3.3 Der Beschwerdeführer macht geltend, diese tatsächlichen Feststellungen des
kantonalen Gerichts seien offensichtlich unrichtig und deshalb für das
Bundesgericht nicht verbindlich. Es treffe nicht zu oder sei aktenwidrig, dass
psychische Beeinträchtigungen seinerzeit zur Zusprechung einer Invalidenrente
geführt hätten. Der von der Vorinstanz zitierte Bericht des Spitals Y.________
vom 4. Januar 1994 gebe keine Auskunft darüber, inwiefern psychische Probleme
seine Arbeits- und Erwerbsfähigkeit eingeschränkt hätten. Auch dem Gutachten
des Zentrums X.________ vom 3. Oktober 2007 lasse sich nur entnehmen, dass im
Zeitpunkt der Begutachtung keine psychische Erkrankung feststellbar gewesen
sei, nicht aber, dass eine solche zum Zeitpunkt der Rentenzusprechung bestanden
habe.
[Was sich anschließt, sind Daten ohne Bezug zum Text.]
(* ===== verification/HttpProps.v ===== *)
(** * Properties of the HTTP middleware

    A response that is inspected reaches the client whole after the inspection,
    or not at all; the handler reads the body that the client sent, though the
    engine read it first.  The interceptor knows the transaction by its
    interface only, and the engine implements it. *)

From stdpp Require Import options.
From Stdlib Require Import Strings.Byte.
From S2P Require Import Prelude GoLib GoTime HttpParse Variables Types Collections BodyBuffer.
From S2P Require Import Transaction Macro Rule TransactionOps Actions RuleEval EvalFacts.
From S2P Require Import RuleGroup BodyProcessors Phases Engine PhaseFacts BodyFacts PhaseProps HttpMiddleware.
From S2P Require Import HttpEngine Examples.
Import types middleware.

#[local] Open Scope icpt_scope.

(** What a transaction promises to the interceptor while it inspects a
    response: in the state [inspecting n b] it wants the body, has [b] in its
    buffer and room for [n] more bytes. *)
Class Inspects (T Err : Type) `{TransactionAPI T Err} := {
  inspecting : nat -> gostring -> T -> Prop;
  inspecting_wants n b t : inspecting n b t ->
    IsInterrupted t = false /\ IsResponseBodyAccessible t = true /\ IsResponseBodyProcessable t = true;
  write_inspecting d n b t : inspecting n b t -> (length d <= n)%nat ->
    exists t', WriteResponseBody d t = Ok (None, length d, None, t') /\ inspecting (n - length d) (b ++ d) t';
  body_inspecting n b t t' : inspecting n b t -> ProcessResponseBody t = Ok (None, None, t') ->
    exists chunks t'', ResponseBodyReader t' = Ok (inl chunks, t'') /\ concat chunks = b;
}.

Section response.
Context {T Err : Type} `{Inspects T Err} `{ResponseWriter} `{GoRange}.
Implicit Type w : world T.

(** The bytes that the handler writes. *)
Definition written (l : list action) : gostring :=
  concat ((fun a => match a with DoWrite b => b | _ => [] end) <$> l).

(** The status is recorded, nothing was sent yet and the transaction has all
    that was written. *)
Record holding (code : Z) (n : nat) (b : gostring) w : Prop := {
  hold_tx : inspecting n b (tx w);
  hold_sent : sent w = [];
  hold_status : statusCode (icpt w) = code;
  hold_header : wroteHeader (icpt w) = true;
  hold_flush : isWriteHeaderFlush (icpt w) = false;
  hold_written : wroteBufferedBodyToDownstream (icpt w) = false;
  hold_flushing : allowFlushing (icpt w) = false;
}.

Lemma holding_headers code n b w k v :
  holding code n b w -> holding code n b (w <| headers := <[k := [v]]> (headers w) |>).
Proof using Type. by intros []. Qed.

Lemma Write_holding code n b d w : holding code n b w -> (length d <= n)%nat ->
  exists w', Write d w = Ok ((length d, None), w') /\ holding code (n - length d) (b ++ d) w'.
Proof using Type.
  intros [Ht Hs Hc Hw Hf Hb Ha] Hd. destruct (inspecting_wants _ _ _ Ht) as (E1 & E2 & E3).
  destruct (write_inspecting d n b _ Ht Hd) as (t' & Et & Ht').
  exists (w <| tx := t' |>). split; [|by constructor].
  unfold Write, ibind, iget, on_tx. cbn [obind fst snd]. rewrite E1, Hw. cbn [iret obind fst snd].
  rewrite E2, E3, Hb. cbn [andb negb]. rewrite Et. cbn [obind fst snd]. by rewrite Nat.eqb_refl.
Qed.

(** While the handler runs, nothing is sent. *)
Lemma handler_holding code l n b w : holding code n b w -> (length (written l) <= n)%nat ->
  exists w', ifor l act w = Ok (tt, w') /\ holding code (n - length (written l)) (b ++ written l) w'.
Proof using Type.
  revert n b w. induction l as [|a l IH]; intros n b w Hh Hl.
  { exists w. split; [done|]. unfold written. simpl. by rewrite app_nil_r, Nat.sub_0_r. }
  change (written (a :: l)) with ((match a with DoWrite d => d | _ => [] end) ++ written l) in *.
  cbn [ifor]. unfold ibind at 1. destruct a as [k v|c|d|]; cbn [act app] in *.
  - apply IH; [by apply holding_headers|done].
  - unfold WriteHeader, ibind, iget. cbn [obind fst snd]. rewrite (hold_header _ _ _ _ Hh). by apply IH.
  - rewrite length_app in Hl. destruct (Write_holding code n b d w Hh) as (w1 & E & Hh1); [lia|].
    destruct (IH _ _ _ Hh1) as (w2 & E2 & Hh2); [lia|]. exists w2. unfold ibind. rewrite E. split; [exact E2|].
    rewrite length_app, Nat.sub_add_distr, (assoc_L app). exact Hh2.
  - unfold Flush, ibind, iget. cbn [obind fst snd]. rewrite (hold_header _ _ _ _ Hh). cbn [iret obind fst snd].
    rewrite (hold_flushing _ _ _ _ Hh). by apply IH.
Qed.

(** A writer that takes everything. *)
Definition accepting : Prop := forall s b, w_Write s b = (length b, false).

Lemma copy_down_accepting chunks w : accepting ->
  exists w', copy_down chunks w = Ok (true, w') /\ sent w' = sent w ++ (SentBody <$> chunks) /\ icpt w' = icpt w.
Proof using Type.
  intros Hw. revert w. induction chunks as [|c cs IH]; intros w.
  { exists w. simpl. by rewrite app_nil_r. }
  destruct (IH (w <| sent := sent w ++ [SentBody c] |>)) as (w' & E & Hs & Hi).
  exists w'. split; [|split; [|done]; rewrite Hs; symmetry; apply (app_assoc (sent w) [SentBody c])].
  cbn [copy_down]. unfold write_down, ibind, iget, send, imodify. cbn [obind fst snd]. rewrite Hw.
  cbn [obind fst snd iret orb]. rewrite Nat.eqb_refl, take_ge by lia. exact E.
Qed.

End response.

(** ** The engine keeps the promise *)

Section engine.
Context `{GoUnicode} `{MapOrder} `{StringData} `{LocalZone}.
Context (ParseRequestURI : gostring -> URL + gostring).
Context (processors : gostring -> option BodyProcessor) (waf : WAF).
Context (Hbp : forall name bp, processors name = Some bp -> bp_ok bp).
Context (Hops : waf_ops_ok waf).
#[local] Set Default Proof Using "Type*".

#[global] Instance engine_inspects :
  @Inspects _ _ (engine_transaction ParseRequestURI true processors os_ok waf).
Proof.
  refine {| inspecting := inspects waf |}.
  - intros n b t [_ E1 E2 E3 _ _ _ _]. cbn. unfold TransactionOps.IsInterrupted. rewrite E3. by rewrite bool_decide_eq_false_2 by (by intros []).
  - intros d n b t Ht Hd. destruct (WriteResponseBody_inspects processors waf d n b t Ht Hd) as (t' & E & Ht').
    exists t'. split; [|done]. cbn [middleware.WriteResponseBody engine_transaction]. rewrite E. cbn [obind].
    unfold zlen. by rewrite Nat2Z.id.
  - intros n b t t' Ht. cbn [middleware.ProcessResponseBody middleware.ResponseBodyReader engine_transaction].
    destruct (Phases.ProcessResponseBody true processors waf t) as [[[it err] t1]|] eqn:E; [|done].
    cbn [obind]. intros E'. simplify_eq.
    destruct (ProcessResponseBody_same true processors waf Hbp Hops _ _ _ E) as [_ (Ec & _ & _ & Hi)%same_body_contents].
    destruct (ResponseBodyReader_all t') as (chunks & t2 & Er & Hc); [by apply Hi, Ht|].
    exists chunks, t2. split; [done|]. rewrite Hc, Ec. by destruct Ht.
Defined.

(** C17: The engine reads the request's body before the handler does.  When it
    neither interrupts nor fails, the handler still reads exactly the body that
    the client sent, also when the engine's limit cut what it inspected. *)
Theorem handler_reads_the_body_sent b w body w' :
  accepts_request (tx w) -> contents (requestBodyBuffer (tx w)) = [] ->
  @processRequestBody _ _ (engine_transaction ParseRequestURI true processors os_ok waf) (Some b) w
    = Ok ((inl None, body), w') ->
  body = Some b /\ sent w' = sent w /\ headers w' = headers w.
Proof.
  intros Ha Hc. unfold processRequestBody, ibind, on_tx, iret.
  cbn [middleware.ReadRequestBodyFrom middleware.RequestBodyReader engine_transaction].
  destruct (Phases.ReadRequestBodyFrom _ _ _ _ _ _) as [[[[it n] err] t1]|] eqn:E; [|done]. cbn [obind fst snd].
  destruct err as [e|]; [by intros ?; simplify_eq|]. destruct it as [it|]; [by intros ?; simplify_eq|].
  destruct (ReadRequestBodyFrom_buffers processors waf Hbp Hops b _ n t1 Ha E) as (Hi & Hb).
  rewrite Hc in Hb. cbn [app] in Hb.
  destruct (RequestBodyReader_all t1 Hi) as (t2 & Er).
  change (tx (w <| tx := t1 |>)) with t1. rewrite Er. cbn [obind fst snd]. intros E'. simplify_eq.
  split_and!; [|done..]. f_equal. rewrite Hb. apply take_drop.
Qed.
End engine.

(** ** Witnesses *)

Module http_witnesses.
Import demo.

#[local] Instance key_order : GoRange.
Proof. by refine {| range_map V m := map_to_list m |}. Defined.

#[local] Instance taking : ResponseWriter := {| w_Write s b := (length b, false); is_Flusher := true |}.

Definition no_uri : gostring -> URL + gostring := fun _ => inr [].

#[local] Instance api : TransactionAPI Transaction PhaseErr :=
  engine_transaction no_uri true demo.processors os_ok waf.

#[local] Instance api_inspects : Inspects Transaction PhaseErr :=
  engine_inspects no_uri demo.processors waf witnesses.processors_ok waf_ok.

(** A page whose header was recorded with the given status. *)
Definition page (code : Z) : world Transaction :=
  mkWorld (final (TransactionOps.AddResponseHeader (lit "Content-Type") (lit "text/html; charset=utf-8")) tx0) ∅ []
    (mkInterceptor code (lit "HTTP/1.1") false true false false).

Definition greeting : list action := [DoWrite (lit "hello"); DoFlush; DoWrite (lit " world")].

Lemma page_holding code : holding code 15 [] (page code).
Proof.
  constructor; [|done..]. change (inspects waf 15 [] (tx (page code))).
  split; [vm_compute; discriminate|by vm_compute|by vm_compute|by vm_compute| |done|by vm_compute|].
  - apply Buf_inv_new; vm_compute; split_and?; discriminate.
  - vm_compute. discriminate.
Qed.


(** The page is sent in one piece; a page with the status 304 is not sent, its
    status neither. *)
Example page_is_sent :
  obind ((ifor greeting act ;+ responseProcessor) (page 200)) (fun r => Ok (sent (snd r)))
  = Ok [SentHeader 200; SentBody (lit "hello world")].
Proof. by vm_compute. Qed.

Example not_modified_is_lost :
  obind ((ifor greeting act ;+ responseProcessor) (page 304)) (fun r => Ok (sent (snd r)))
  = Ok [].
Proof. by vm_compute. Qed.

(** A limit of 16 bytes with the action Partial; the body has 18. *)
Definition upload : world Transaction :=
  mkWorld tx0 ∅ [] (mkInterceptor 200 (lit "HTTP/1.1") false false false false).

#[local] Instance api_partial : TransactionAPI Transaction PhaseErr :=
  engine_transaction no_uri true demo.processors os_ok witnesses.waf_partial.

Definition uploaded : outcome ((option Interruption + PhaseErr) * option gostring * world Transaction) :=
  @processRequestBody _ _ api_partial (Some (lit "more than 16 bytes")) upload.

Lemma upload_passes : match uploaded with Ok ((inl None, _), _) => true | _ => false end = true.
Proof. by vm_compute. Qed.

Lemma handler_reads_the_body_sent_witness :
  match uploaded with
  | Ok ((inl None, body), w') => body = Some (lit "more than 16 bytes") /\ sent w' = []
  | _ => False
  end.
Proof.
  pose proof upload_passes as Hok. unfold uploaded in *.
  destruct (processRequestBody _ _) as [[[[[it|]|e] body] w']|] eqn:E; try discriminate Hok.
  destruct (handler_reads_the_body_sent no_uri demo.processors witnesses.waf_partial
    witnesses.processors_ok waf_ok (lit "more than 16 bytes") upload body w') as (Hb & Hs & _).
  - exact witnesses.tx0_accepts.
  - reflexivity.
  - exact E.
  - split; [exact Hb|exact Hs].
Defined.
End http_witnesses.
Es sei ohnehin nicht einzusehen, wie sich sein psychischer
Gesundheitszustand ohne psychotherapeutische Behandlung verändert haben könnte.
Richtigerweise sei davon auszugehen, dass die Berentung aufgrund physischer
Einschränkungen erfolgt sei, in welcher Hinsicht jedoch keine veränderten
Verhältnisse vorlägen.

3.4 Dieser Auffassung kann nicht gefolgt werden. Die Ärzte der Rheumaklinik des
Spitals Y.________ diagnostizierten in ihrem Bericht vom 4. Januar 1994 ein
chronisches lumbovertebrales bis lumbospondylogenes Syndrom sowie eine
psychische Fehlentwicklung und Aggravationstendenz bei sozialer Entwurzelung
und fehlender Zukunftsperspektive. Da sich die vom Versicherten beklagten
Beschwerden durch die objektiv erhobenen Befunde nicht begründen liessen,
veranlassten sie ein psychiatrisches Konsilium, welches die Diagnose eines
chronischen lumbalen Schmerzsyndromes mit massiver psychogener Überlagerung und
Entwurzelungsproblematik ergab. Im Bericht vom 4. Januar 1994 wurde
festgehalten, aus rheumatologischer Sicht könne der Versicherte zwar in der
früheren Tätigkeit als Bauhandlanger nicht mehr eingesetzt werden, doch seien
ihm körperlich mittelschwere bis leichte Arbeiten mit Wechselbelastung zu 100 %
zumutbar. Demgegenüber hielt der konsiliarisch beigezogene Psychiater fest, die
psychische Fehlentwicklung vor dem Hintergrund einer körperlichen
Beeinträchtigung entspreche einem geistigen Gesundheitsschaden. Es bestünden
keine psychotherapeutischen Möglichkeiten für eine Beeinflussung der
Symptomatik und eine Berentung sei unumgänglich. Bei dieser Aktenlage liegt es
- entgegen der Darstellung des Beschwerdeführers - auf der Hand und hat die
Vorinstanz demnach zutreffend erkannt, dass die Berentung aus psychischen
Gründen erfolgt war. Dass sich der Versicherte, wie er geltend machen lässt,
keiner psychotherapeutischen Behandlung unterzogen hat, schliesst eine spontane
Verbesserung des psychischen Gesundheitszustandes nicht aus. Nachdem der
Beschwerdeführer zu Recht nicht bestreitet, dass im Zeitpunkt der Begutachtung
durch das Zentrum X.________ jedenfalls keine psychischen Beeinträchtigungen
vorlagen, ist die vorinstanzliche Feststellung eines verbesserten psychischen
Gesundheitszustandes und einer vollen Arbeitsfähigkeit in einer dem
Rückenleiden angepassten Tätigkeit nicht zu beanstanden.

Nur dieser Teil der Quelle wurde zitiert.